The past ten years has seen the rise of the Doctrines of Grace, also known as Calvinism. In his helpful book, Killing Calvinism: How to Destroy a Perfectly Good Theology, Pastor Greg Dutcher writes, not as an outsider critiquing what he doesn’t understand, but as an insider looking at the strengths and weaknesses of the movement.

Killing Calvinism will affect each person differently. Some will see the title of this book and determine it’s not for them. Others will see the title and think this is a helpful book for them to read and consider. Some will read this book and disagree with its points entirely. In my opinion, this book is needed because many Calvinist do struggle with being humble because they have not yet come to understand what the Doctrines of Grace truly entail. R.C. Sproul once said that a Calvinist who lacks humility is an oxymoron.

Recently I was having a conversation with a new friend from church. My new friend is a former Pastor and well-educated man. As we talked it became apparent that he was a Calvinist, but (like me) was uncomfortable with the label. Rather than focusing on the label “Calvinist”, we both agreed that it is our wish to be biblical in our thinking and worldview. Dr. John Piper and several other pastors I know have also said the same thing—they want to be recognized for what they preach from the Word rather than their systematic theology. My friend noted that it’s not the “Calvinist faith”, but the Christian faith that we are called to preach and live.

While the whole book is good, the following point in particular stood out to me with regards to Spurgeon and Whitfield:

“Make Spurgeon and Whitefield your models rather than Owen or Calvin, because the former were evangelists and won many people to Christ in a way that is nearer to our own day” (53).

The author is right—often Calvinists do focus more on Owen, Calvin, or Spurgeon and what they did in their ministries than viewing them as models for our ministries. This point is especially relevant as I have been guilty of doing this myself regarding Owen, Calvin, Spurgeon etc., focusing on their mighty God-inspired works, rather than focusing on what God wants to do in and through my life. I think the perspective Dutcher has on this is spot on and is one I hope all Christians, regardless of where they land on the theological spectrum, will consider.

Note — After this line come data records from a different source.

(* ===== verification/_CoqProject ===== *)
-Q . S2P
Prelude.v
GoStrings.v
Frame.v
Stream.v
Window.v
Wire.v
RelayStream.v
FrameQueue.v
FairWriter.v
GoNet.v
GoCrypto.v
GoFloat.v
Routing.v
ProxyEntry.v
VpnPool.v
VpnPolicy.v
VpnWire.v
VpnFlows.v
VpnRate.v
VpnDenials.v
VpnPeers.v
VpnGateway.v
AuthzCache.v
Socks5.v
SessionManager.v
GoJson.v
TokenScope.v
Credentials.v
GoHmac.v
SecondFactor.v
IdentityStore.v
Login.v
LoginSafety.v
LoginRaces.v
LoginFlow.v
SelfUpdate.v
ReleaseFetch.v
Supervisor.v
Lemma Split_Join l c :
  l <> [] -> Forall (fun x => c ∉ x) l -> Split (Join l c) c = l.
Proof.
  induction l as [|x l IH]; [done|]. intros _ Hall.
  apply Forall_cons in Hall as [Hx Hl].
  destruct l as [|y l']; [by apply Split_no_sep|].
  rewrite Join_cons, Split_app, IH by done. done.
Qed.

Lemma Split_parts_no_sep s c : Forall (fun x => c ∉ x) (Split s c).
Proof.
  induction s as [|d s IH]; simpl; [repeat constructor; set_solver|].
  destruct (beq c d) eqn:E; [constructor; [set_solver|done]|].
  apply beq_neq in E. pose proof (Split_not_nil s c).
  destruct (Split s c) as [|x xs]; [done|].
  apply Forall_cons in IH as [Hx Hxs]. constructor; [|done]. set_solver.
Qed.

Lemma Split_length_1 s c : length (Split s c) = 1%nat -> c ∉ s.
Proof.
  intros Hl. destruct (decide (c ∈ s)) as [(a & b & ->)%list_elem_of_split|]; [|done].
  rewrite Split_app_gen, length_app in Hl. pose proof (Split_not_nil a c). pose proof (Split_not_nil b c).
  destruct (Split a c), (Split b c); simpl in *; (done || lia).
Qed.

(** A joined list has at least as many fields as parts, and exactly as many
    only when no part contains the separator. *)
Lemma Split_Join_length l c :
  l <> [] -> (length l <= length (Split (Join l c) c))%nat /\
             (length (Split (Join l c) c) = length l -> Forall (fun x => c ∉ x) l).
Proof.
  induction l as [|x l IH]; [done|]. intros _. pose proof (Split_not_nil x c) as Hx.
  destruct l as [|y l]; [cbn [Join length]; split; [by destruct (Split x c); simpl; [|lia]|intros E; by apply Forall_singleton, Split_length_1]|].
  destruct (IH ltac:(done)) as [Hle Heq]. rewrite Join_cons, Split_app_gen, length_app by done.
  destruct (Split x c) as [|x0 xs] eqn:Es; [done|]. cbn [length] in *. split; [lia|]. intros E.
  apply Forall_cons. split; [apply Split_length_1; rewrite Es; simpl; lia|apply Heq; lia].
Qed.

(** Joining is injective as soon as one side's parts avoid the separator. *)
Lemma Join_inj_one l k c :
  l <> [] -> length l = length k -> Forall (fun x => c ∉ x) l -> Join l c = Join k c -> l = k.
Proof.
  intros Hne Hlen Hl E. assert (k <> []) as Hk by (by destruct l, k).
  assert (Split (Join l c) c = l) as El by (by apply Split_Join).
  destruct (Split_Join_length k c Hk) as [_ Hf]. rewrite <- E, El in Hf.
  by rewrite <- El, E, Split_Join by auto.
Qed.

Lemma Cut_true s c a b : Cut s c = (a, b, true) -> s = a ++ c :: b /\ c ∉ a.
Proof.
  revert a b; induction s as [|d s IH]; intros a b; simpl; [done|].
  destruct (beq c d) eqn:E.
  - apply beq_eq in E as ->. intros [= <- <-]. split; [done|set_solver].
  - apply beq_neq in E. destruct (Cut s c) as [[a' b'] f] eqn:Ec.
    intros [= <- <- ->]. destruct (IH a' b' eq_refl) as [-> Ha].
    split; [done|set_solver].
Qed.

Lemma Cut_false s c a b : Cut s c = (a, b, false) -> b = [] /\ c ∉ s.
Proof.
  revert a b; induction s as [|d s IH]; intros a b; simpl; [intros [= <- <-]; split; [done|set_solver]|]. destruct (beq c d) eqn:E; [done|]. apply beq_neq in E.
  destruct (Cut s c) as [[a' b'] f] eqn:Ec. intros [= <- <- ->]. destruct (IH a' b' eq_refl) as [-> Ha]. split; [done|set_solver].
Qed.

Lemma Cut_app a b c : c ∉ a -> Cut (a ++ c :: b) c = (a, b, true).
Proof.
  induction a as [|d a IH]; simpl; [by rewrite beq_refl|].
  rewrite not_elem_of_cons. intros [Hd Ha].
  rewrite (proj2 (beq_neq c d) Hd), IH by done. done.
Qed.

Lemma Cut_no_sep s c : c ∉ s -> Cut s c = (s, [], false).
Proof.
  induction s as [|d s IH]; simpl; [done|].
  rewrite not_elem_of_cons. intros [Hd Hs].
  rewrite (proj2 (beq_neq c d) Hd), IH by done. done.
Qed.

(** *** Case folding and trimming *)

Lemma lower_byte_id c : is_upper c = false -> lower_byte c = c.
Proof. unfold lower_byte. by intros ->. Qed.

Lemma lower_byte_not_upper c : is_upper (lower_byte c) = false.
Proof.
  unfold lower_byte. destruct (is_upper c) eqn:E; [|done].
  unfold is_upper in *. pose proof (byte_val_range c). split_bools.
  rewrite byte_val_of, Z.mod_small by lia.
  apply andb_false_iff. right. apply Z.leb_gt. lia.
Qed.

Lemma lower_byte_idemp c : lower_byte (lower_byte c) = lower_byte c.
Proof. apply lower_byte_id, lower_byte_not_upper. Qed.

(** A string of ASCII bytes none of which is an upper-case letter. *)
Definition lower_ascii (s : bytes) : Prop :=
  Forall (fun c => is_ascii_byte c = true /\ is_upper c = false) s.

Lemma isASCII_Forall s : isASCII s = true <-> Forall (fun c => is_ascii_byte c = true) s.
Proof.
  unfold isASCII. rewrite forallb_forall, Forall_forall.
  split; intros Hs x Hx; apply Hs; by apply list_elem_of_In.
Qed.
Lemma WriteFrame_spec {W} `{WriterOk W} (e : Encoder) (f : Frame) :
  exists r e', WriteFrame e f = Some (r, e') /\
    exists q, q `prefix_of` encode_frame f /\
      written (enc_w (W := W) e') = written (enc_w e) ++ q /\
      match r with
      | Ok _ => Validate f = Ok tt /\ q = encode_frame f
      | Err (ErrIO _) => True
      | Err _ => q = []
      end.
Proof.
  unfold WriteFrame. cbn [enc_w].
  set (maxp := if enc_MaxPayload e <=? 0 then MaxPayload else enc_MaxPayload e).
  assert (forall err, exists r e', Some (Err (A := unit) err, mkEncoder (enc_w e) maxp) = Some (r, e') /\
    exists q, q `prefix_of` encode_frame f /\ written (enc_w e') = written (enc_w e) ++ q /\
      match r with
      | Ok _ => Validate f = Ok tt /\ q = encode_frame f
      | Err (ErrIO _) => True
      | Err _ => q = []
      end) as Hfail.
  { intros err. eexists _, _. split; [done|]. exists []. cbn [enc_w]. rewrite app_nil_r.
    split_and!; [apply prefix_nil|done|by destruct err]. }
  destruct (payload_len f >? maxp); [apply Hfail|].
  destruct (Validate f) as [[]|err] eqn:Ev; [|apply Hfail].
  destruct (writeFull_spec (enc_w e) (frame_header f)) as (e1 & w1 & -> & q1 & Hq1 & Hw1 & He1).
  assert (q1 `prefix_of` encode_frame f) as Hq1' by (unfold encode_frame; by apply prefix_app_r).
  destruct e1 as [err|]; [eexists _, _; split; [done|]; by exists q1|].
  rewrite He1 in * by done.
  destruct (0 <? payload_len f) eqn:En.
  2:{ eexists _, _; split; [done|]. exists (frame_header f). cbn [enc_w]. split_and!; try done.
      split_bools. unfold encode_frame, payload_len in *.
      destruct (Payload f); [by rewrite app_nil_r|cbn in *; lia]. }
  destruct (writeFull_spec w1 (Payload f)) as (e2 & w2 & -> & q2 & Hq2 & Hw2 & He2).
  assert (frame_header f ++ q2 `prefix_of` encode_frame f) as Hq2' by (unfold encode_frame; by apply prefix_app).
  exists (match e2 with Some err => Err (ErrIO err) | None => Ok tt end), (mkEncoder w2 maxp).
  split; [by destruct e2|]. exists (frame_header f ++ q2). cbn [enc_w].
  split_and!; [done|by rewrite Hw2, Hw1, app_assoc|].
  destruct e2; [done|]. split; [done|]. by rewrite He2.
Qed.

Killing Calvinism is a helpful book written with a pastoral tone and from a pastor’s heart to fellow Calvinists. The work contained in this book is the truth “spoken in love” by a fellow Calvinist, for fellow Calvinists. Not only will Calvinists be well-served by considering the reflections in this book, but I also believe those of other theological persuasions will be helped by reading this book and thinking about how their theology fails to be put into practice in their daily lives.

I recommend every Christian read this book carefully and prayerfully to learn from the pitfalls of being haughty, and the need for humility in our interactions with one another. Killing Calvinism will be one means the Lord will use to correct some, train others, and equip Christians on what humble God-honoring theology looks like in practice. May God give those of us who are Reformed ears to hear what He is saying through books like Killing Calvinism.